→ THE PROBLEM:
Copy out each line of the data that holds the word "pristine".

→ SOURCE DATA:
(* ===== verification/Maintenance.v ===== *)
(** * The control plane with its maintenance

    The operations on jobs refine the life of [Life]; a retention pass takes
    rows away, which no move of that life does.  Here its effect on the
    tables is broken down into steps as well, so that every operation of the
    store that changes a job, a run, an artifact, an event or a key is
    accounted for. *)

From S2P Require Import Prelude Text Secrets Logical Nodes Schedule Automation Hex Executions Canonical Operations Jobs Submissions Outputs Lifecycle Reports Life Refines Reachable Sample Control AuditLog Retention Collected.

(** A step of a retention pass on the tables. *)
Inductive RetentionStep (t : Tables) : Tables -> Prop :=
| ret_catalog c : RetentionStep t (set_catalog c t)
| ret_tombstone id r now :
    cp_artifact_refs t !! id = Some r -> a_state r = Committed ->
    RetentionStep t (set_artifacts (<[id := ref_tombstoned now r]> (cp_artifact_refs t)) (cp_artifact_bodies t) t)
| ret_body id b :
    cp_artifact_bodies t !! id = Some b -> b_state b = Committed ->
    RetentionStep t (set_artifacts (cp_artifact_refs t) (<[id := body_set_state Tombstoned None b]> (cp_artifact_bodies t)) t)
| ret_artifact id r :
    cp_artifact_refs t !! id = Some r -> cp_runs t !! a_run_id r = None ->
    RetentionStep t (set_artifacts (delete id (cp_artifact_refs t)) (delete id (cp_artifact_bodies t)) t)
| ret_run id run t' :
    cp_runs t !! id = Some run -> run_is_terminal (r_state run) = true -> taken_with id run t t' -> RetentionStep t t'.
Notation Pass := (rtc RetentionStep).

(** The tombstone of a run names one that is there and has ended. *)
Definition ended_run (t : Tables) (id : Uuid) : Prop := exists run, cp_runs t !! id = Some run /\ run_is_terminal (r_state run) = true.
Definition tombstones_ended (a : Archive) : Prop :=
  forall row, row ∈ retention_tombstones a -> ts_kind row = RetRun -> ended_run (tables a) (ts_object_id row).
Lemma file_and_arcpy_two_sinks_witness :
  exists s' hf ha o1 o2,
    file_and_arcpy alice_box1 "log.txt" "arc.log" logging.INFO logging.WARNING
      pristine = Ok ha s'
    /\ handlers s' = [hf; ha]
    /\ hf <> ha
    /\ objs s' !! hf = Some o1
    /\ objs s' !! ha = Some o2
    /\ cls o1 = FileHandlerC /\ level o1 = logging.INFO
    /\ cls o2 = ArcPyLogHandlerC /\ level o2 = logging.WARNING
    /\ formatter o2 = formatter o1
    /\ formatter o1
       = Some (logging.mkFormatter (default_template (Some "alice") "box1")
                 (Some default_datefmt)).
Proof.
  apply (file_and_arcpy_two_sinks alice_box1 "log.txt" "arc.log" logging.INFO
           logging.WARNING pristine "box1"); reflexivity.
Defined.

(** The backing file of an ArcPy handler stays empty: built, attached, fed
    any records and shut down with [flush_and_close_logger], the handler has
    written nothing to its stream, which ends closed, while ArcMap received
    one call per record. *)
Theorem arcpy_session_file_empty (F : Formatter -> LogRecord -> exn + string)
    (env : Env) (arcfile fmode : string) (lvl : Z) (fmt dfmt : string)
    (records : list LogRecord) (s : LogState) (hn : string) :
  wf s = true ->
  can_open env arcfile fmode = true ->
  (fmt = "" -> gethostname env = inr hn) ->
  exists h s' o,
    arcpy_session F env arcfile fmode lvl fmt dfmt records s = Ok h s'
    /\ h ∈ handlers s'
    /\ objs s' !! h = Some o
    /\ baseFilename o = Some arcfile
    /\ flushed o = []
    /\ pending o = []
    /\ stream_open o = false
    /\ length (arcpy_log s') = (length (arcpy_log s) + length records)%nat.
Proof.
  intros Hwf Hopen Hfmt. unfold arcpy_session.
  erewrite bind_Ok.
  2: { unfold ArcPyLogHandler.new, logging.open_handler. rewrite Hopen.
       reflexivity. }
  erewrite bind_Ok.
  2: { apply add_handler_ok with (hn := hn); [apply alloc_lookup | exact Hfmt]. }
  rewrite (bind_Ok _ _ _ _ _ (for_each_emit_exact F _ records _)).
  cbn [handlers objs set_objs arcpy_log root_level set_arcpy_log].
  rewrite insert_last.
  rewrite bool_decide_eq_false_2 by (apply wf_not_fresh, Hwf).
  erewrite bind_Ok.
  2: { apply flush_and_close_exact. unfold wf.
       cbn [handlers objs set_arcpy_log].
       rewrite forallb_app, length_app. apply andb_true_iff. split.
       - apply (wf_grow s _ Hwf). lia.
       - cbn. rewrite andb_true_r. apply Nat.ltb_lt. lia. }
  do 3 eexists. split; [reflexivity |].
  cbn [handlers objs set_objs arcpy_log set_arcpy_log].
  split; [apply elem_of_app; right; apply list_elem_of_singleton; reflexivity |].
  split.
  { change (map shut_obj ?l) with (shut_obj <$> l).
    rewrite list_lookup_fmap, list_lookup_middle by reflexivity. reflexivity. }
  rewrite length_app, length_map. repeat split.
Qed.

Lemma arcpy_session_file_empty_witness :
  exists h s' o,
    arcpy_session PercentStyle.Formatter_format alice_box1 "arc.log" "a"
      logging.INFO "" default_datefmt
      [{| levelno := logging.ERROR; msg := "tile %s failed"; args := ["7"];
          asctime := "03-11-2026 09:15" |};
       {| levelno := logging.INFO; msg := "done"; args := [];
          asctime := "03-11-2026 09:16" |}]
      initialised = Ok h s'
    /\ h ∈ handlers s'
    /\ objs s' !! h = Some o
    /\ baseFilename o = Some "arc.log"
    /\ flushed o = []
    /\ pending o = []
    /\ stream_open o = false
    /\ length (arcpy_log s') = (length (arcpy_log initialised) + 2)%nat.
Proof.
  apply (arcpy_session_file_empty PercentStyle.Formatter_format alice_box1
           "arc.log" "a" logging.INFO "" default_datefmt
           [{| levelno := logging.ERROR; msg := "tile %s failed";
               args := ["7"]; asctime := "03-11-2026 09:15" |};
            {| levelno := logging.INFO; msg := "done"; args := [];
               asctime := "03-11-2026 09:16" |}]
           initialised "box1"); reflexivity.
Defined.
Lemma NextBytes_positioned (src : ZeroCopySource) (pre d rest : list byte) :
  positioned src pre (d ++ rest) ->
  exists src',
    NextBytes (Z.of_nat (List.length d)) src = (d, false, src')
    /\ positioned src' (pre ++ d) rest.
Proof.
  intros (Hs & Ho & Hl).
  exists {| s := s src; off := off src + Z.of_nat (List.length d) |}.
  assert (Hlen : List.length (s src) = (List.length pre + List.length d + List.length rest)%nat).
  { rewrite Hs, !length_app. lia. }
  split.
  - unfold NextBytes, SafeAdd.
    rewrite Z.mod_small by lia.
    replace (off src + Z.of_nat (List.length d) <? off src) with false
      by (symmetry; apply Z.ltb_ge; lia).
    replace (Z.of_nat (List.length (s src)) <? off src + Z.of_nat (List.length d)) with false
      by (symmetry; apply Z.ltb_ge; lia).
    cbn [orb]. f_equal. f_equal.
    unfold slice. rewrite Ho, Nat2Z.id.
    replace (Z.to_nat (Z.of_nat (List.length pre) + Z.of_nat (List.length d) - Z.of_nat (List.length pre)))
      with (List.length d) by lia.
    rewrite Hs, skipn_app, skipn_all, Nat.sub_diag. cbn [skipn app].
    rewrite firstn_app, firstn_all, Nat.sub_diag. cbn [firstn]. apply app_nil_r.
  - unfold positioned. cbn [s off]. repeat split.
    + rewrite Hs, app_assoc. reflexivity.
    + rewrite Ho, length_app. lia.
    + exact Hl.
Qed.

Lemma NextByte_positioned (src : ZeroCopySource) (pre rest : list byte) (b : byte) :
  positioned src pre (b :: rest) ->
  exists src',
    NextByte src = (b, false, src') /\ positioned src' (pre ++ [b]) rest.
Proof.
  intros (Hs & Ho & Hl).
  exists {| s := s src; off := off src + 1 |}.
  assert (Hlen : List.length (s src) = (List.length pre + S (List.length rest))%nat).
  { rewrite Hs, length_app. reflexivity. }
  split.
  - unfold NextByte.
    replace (Z.of_nat (List.length (s src)) <=? off src) with false
      by (symmetry; apply Z.leb_gt; lia).
    f_equal. f_equal. rewrite Ho, Nat2Z.id, Hs. apply nth_middle.
  - unfold positioned. cbn [s off]. repeat split.
    + rewrite Hs, <- app_assoc. reflexivity.
    + rewrite Ho, length_app. cbn. lia.
    + exact Hl.
Qed.

Lemma NextUint_positioned (n : nat) (v : Z) (src : ZeroCopySource) (pre rest : list byte) :
  0 <= v < 256 ^ Z.of_nat n ->
  positioned src pre (le_encode n v ++ rest) ->
  exists src',
    NextUint (Z.of_nat n) src = (v, false, src')
    /\ positioned src' (pre ++ le_encode n v) rest.
Proof.
  intros Hv Hp.
  destruct (NextBytes_positioned src pre (le_encode n v) rest Hp) as (src' & E & Hp').
  rewrite le_encode_length in E.
  exists src'. split; [|exact Hp'].
  unfold NextUint. rewrite E, le_decode_encode by exact Hv. reflexivity.
Qed.

Lemma NextVarUint_positioned (v : Z) (src : ZeroCopySource) (pre rest : list byte) :
  0 <= v < 2 ^ 64 ->
  positioned src pre (varUintBytes v ++ rest) ->
  exists src',
    NextVarUint src = (v, false, src') /\ positioned src' (pre ++ varUintBytes v) rest.
Proof.
  intros Hv. unfold varUintBytes, WriteVarUint, WriteBytes, NewZeroCopySink. cbn [buf app].
  destruct (Z.ltb_spec v 253) as [H1|H1]; cbn [buf app].
  - intros Hp.
    destruct (NextByte_positioned src pre rest _ Hp) as (src' & E & Hp').
    exists src'. split; [|exact Hp'].
    unfold NextVarUint. rewrite E, Z_of_byte_of_Z, Z.mod_small by lia.
    replace (v =? 253) with false by (symmetry; apply Z.eqb_neq; lia).
    replace (v =? 254) with false by (symmetry; apply Z.eqb_neq; lia).
    replace (v =? 255) with false by (symmetry; apply Z.eqb_neq; lia).
    reflexivity.
  - destruct (Z.leb_spec v 65535) as [H2|H2]; cbn [buf app];
      [|destruct (Z.leb_spec v 4294967295) as [H3|H3]; cbn [buf app]];
      intros Hp;
      destruct (NextByte_positioned src pre _ _ Hp) as (src1 & E1 & Hp1).
    + destruct (NextUint_positioned 2 v src1 _ rest ltac:(cbn; lia) Hp1) as (src' & E & Hp').
      exists src'. split; [|rewrite <- app_assoc in Hp'; exact Hp'].
      unfold NextVarUint. rewrite E1. cbn -[NextUint]. exact E.
    + destruct (NextUint_positioned 4 v src1 _ rest ltac:(cbn; lia) Hp1) as (src' & E & Hp').
      exists src'. split; [|rewrite <- app_assoc in Hp'; exact Hp'].
      unfold NextVarUint. rewrite E1. cbn -[NextUint]. exact E.
    + destruct (NextUint_positioned 8 v src1 _ rest ltac:(cbn; lia) Hp1) as (src' & E & Hp').
      exists src'. split; [|rewrite <- app_assoc in Hp'; exact Hp'].
      unfold NextVarUint. rewrite E1. cbn -[NextUint]. exact E.
Qed.

Lemma positioned_item_bound (src : ZeroCopySource) (pre d rest : list byte) :
  positioned src pre (varBytesBytes d ++ rest) ->
  0 <= Z.of_nat (List.length d) < 2 ^ 64.
Proof.
  intros (Hs & _ & Hl). rewrite Hs in Hl. unfold varBytesBytes in Hl.
  rewrite !length_app in Hl. lia.
Qed.

Lemma NextVarBytes_positioned (d : list byte) (src : ZeroCopySource) (pre rest : list byte) :
  positioned src pre (varBytesBytes d ++ rest) ->
  exists src',
    source_NextVarBytes src = (d, false, src')
    /\ positioned src' (pre ++ varBytesBytes d) rest.
Proof.
  intros Hp. pose proof (positioned_item_bound _ _ _ _ Hp) as Hd.
  unfold varBytesBytes in *. rewrite <- app_assoc in Hp.
  destruct (NextVarUint_positioned _ src pre _ Hd Hp) as (src1 & E1 & Hp1).
  destruct (NextBytes_positioned src1 _ d rest Hp1) as (src' & E & Hp').
  exists src'. split; [|rewrite <- app_assoc in Hp'; exact Hp'].
  unfold source_NextVarBytes. rewrite E1. exact E.
Qed.

Lemma NextAddress_positioned (a : address) (src : ZeroCopySource) (pre rest : list byte) :
  Z.of_nat (List.length a) = AddressLength ->
  positioned src pre (a ++ rest) ->
  exists src',
    source_NextAddress src = (a, false, src') /\ positioned src' (pre ++ a) rest.
Proof.
  intros Ha Hp.
  destruct (NextBytes_positioned src pre a rest Hp) as (src' & E & Hp').
  exists src'. split; [|exact Hp'].
  unfold source_NextAddress, ADDR_LEN. unfold AddressLength in Ha.
  rewrite <- Ha, E. reflexivity.
Qed.

Lemma NextUint64_positioned (v : Z) (src : ZeroCopySource) (pre rest : list byte) :
  0 <= v < 2 ^ 64 ->
  positioned src pre (le_encode 8 v ++ rest) ->
  exists src',
    source_NextUint64 src = (v, false, src') /\ positioned src' (pre ++ le_encode 8 v) rest.
Proof.
  intros Hv Hp. exact (NextUint_positioned 8 v src pre rest Hv Hp).
Qed.

Lemma nextVarBytesLoop_positioned (l : list (list byte)) :
  forall (items : list (list byte)) (src : ZeroCopySource) (pre rest : list byte),
  positioned src pre (concat (map varBytesBytes l) ++ rest) ->
  exists src',
    nextVarBytesLoop (List.length l) items src = (Some (items ++ l), src')
    /\ positioned src' (pre ++ concat (map varBytesBytes l)) rest.
Proof.
  induction l as [|d l IH]; intros items src pre rest Hp.
  - exists src. cbn in *. rewrite !app_nil_r. auto.
  - cbn [map concat] in Hp. rewrite <- app_assoc in Hp.
    destruct (NextVarBytes_positioned d src pre _ Hp) as (src1 & E1 & Hp1).
    destruct (IH (items ++ [d]) src1 _ rest Hp1) as (src' & E & Hp').
    exists src'. split.
    + cbn [List.length nextVarBytesLoop NextVarBytes sourceReader].
      rewrite E1, E, <- app_assoc. reflexivity.
    + cbn [map concat]. rewrite app_assoc. exact Hp'.
Qed.

Lemma varUintBytes_nonempty (v : Z) : (1 <= List.length (varUintBytes v))%nat.
Proof.
  unfold varUintBytes, WriteVarUint.
  destruct (v <? 253); [cbn; lia|].
  destruct (v <=? 65535); [cbn; lia|].
  destruct (v <=? 4294967295); cbn; lia.
Qed.

Lemma items_le_bytes (l : list (list byte)) :
  (List.length l <= List.length (concat (map varBytesBytes l)))%nat.
Proof.
  induction l as [|d l IH]; cbn [map concat List.length]; [lia|].
  rewrite length_app. unfold varBytesBytes at 1. rewrite length_app.
  pose proof (varUintBytes_nonempty (Z.of_nat (List.length d))). lia.
Qed.

(** The bytes each [Serialization] writes into an empty sink. *)
Lemma SyncGenesisHeaderParam_bytes (p : SyncGenesisHeaderParam.t) :
  Bytes (SyncGenesisHeaderParam.Serialization p NewZeroCopySink) =
  le_encode 8 (SyncGenesisHeaderParam.ChainID p)
  ++ varBytesBytes (SyncGenesisHeaderParam.GenesisHeader p).
Proof.
  unfold Bytes, SyncGenesisHeaderParam.Serialization.
  cbn [WriteUint64 WriteVarBytes sinkWriter].
  rewrite WriteVarBytes_buf. reflexivity.
Qed.

Lemma SyncBlockHeaderParam_bytes (p : SyncBlockHeaderParam.t) :
  Bytes (SyncBlockHeaderParam.Serialization p NewZeroCopySink) =
  le_encode 8 (SyncBlockHeaderParam.ChainID p)
  ++ SyncBlockHeaderParam.Address p
  ++ le_encode 8 (Z.of_nat (List.length (SyncBlockHeaderParam.Headers p)))
  ++ concat (map varBytesBytes (SyncBlockHeaderParam.Headers p)).
Proof.
  unfold Bytes, SyncBlockHeaderParam.Serialization.
  cbn [WriteUint64 WriteAddress sinkWriter].
  rewrite writeVarBytesRange_buf.
  unfold sink_WriteUint64, sink_WriteAddress, WriteBytes, NewZeroCopySink. cbn [buf app].
  rewrite <- !app_assoc. reflexivity.
Qed.

Lemma SyncCrossChainMsgParam_bytes (p : SyncCrossChainMsgParam.t) :
  Bytes (SyncCrossChainMsgParam.Serialization p NewZeroCopySink) =
  le_encode 8 (SyncCrossChainMsgParam.ChainID p)
  ++ SyncCrossChainMsgParam.Address p
  ++ le_encode 8 (Z.of_nat (List.length (SyncCrossChainMsgParam.CrossChainMsgs p)))
  ++ concat (map varBytesBytes (SyncCrossChainMsgParam.CrossChainMsgs p)).
Proof.
  unfold Bytes, SyncCrossChainMsgParam.Serialization.
  cbn [WriteUint64 WriteAddress sinkWriter].
  rewrite writeVarBytesRange_buf.
  unfold sink_WriteUint64, sink_WriteAddress, WriteBytes, NewZeroCopySink. cbn [buf app].
  rewrite <- !app_assoc. reflexivity.
Qed.

(** Reading a chain id, an address, a count and that many byte strings
    back, as the two list-carrying structs do. *)
Lemma read_back_list (chainID : Z) (addr : address) (l : list (list byte)) (bytes : list byte) :
  bytes = le_encode 8 chainID ++ addr ++ le_encode 8 (Z.of_nat (List.length l))
          ++ concat (map varBytesBytes l) ->
  0 <= chainID < 2 ^ 64 ->
  Z.of_nat (List.length addr) = AddressLength ->
  Z.of_nat (List.length bytes) < 2 ^ 64 ->
  exists s1 s2 s3 s4,
    source_NextUint64 (NewZeroCopySource bytes) = (chainID, false, s1)
    /\ source_NextAddress s1 = (addr, false, s2)
    /\ source_NextUint64 s2 = (Z.of_nat (List.length l), false, s3)
    /\ nextVarBytesLoop (Z.to_nat (Z.of_nat (List.length l))) [] s3 = (Some l, s4).
Proof.
  intros Hb Hc Ha Hl.
  assert (Hn : 0 <= Z.of_nat (List.length l) < 2 ^ 64).
  { split; [lia|]. rewrite Hb, !length_app in Hl.
    pose proof (items_le_bytes l). lia. }
  pose proof (positioned_new bytes Hl) as Hp. rewrite Hb in Hp at 2.
  rewrite <- (app_nil_r (concat _)) in Hp.
  destruct (NextUint64_positioned _ _ _ _ Hc Hp) as (s1 & E1 & Hp1).
  destruct (NextAddress_positioned _ _ _ _ Ha Hp1) as (s2 & E2 & Hp2).
  destruct (NextUint64_positioned _ _ _ _ Hn Hp2) as (s3 & E3 & Hp3).
  destruct (nextVarBytesLoop_positioned l [] _ _ _ Hp3) as (s4 & E4 & Hp4).
  exists s1, s2, s3, s4. rewrite Nat2Z.id. auto.
Qed.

→ YOUR RESPONSE:
      pristine = Ok ha s'
           logging.WARNING pristine "box1"); reflexivity.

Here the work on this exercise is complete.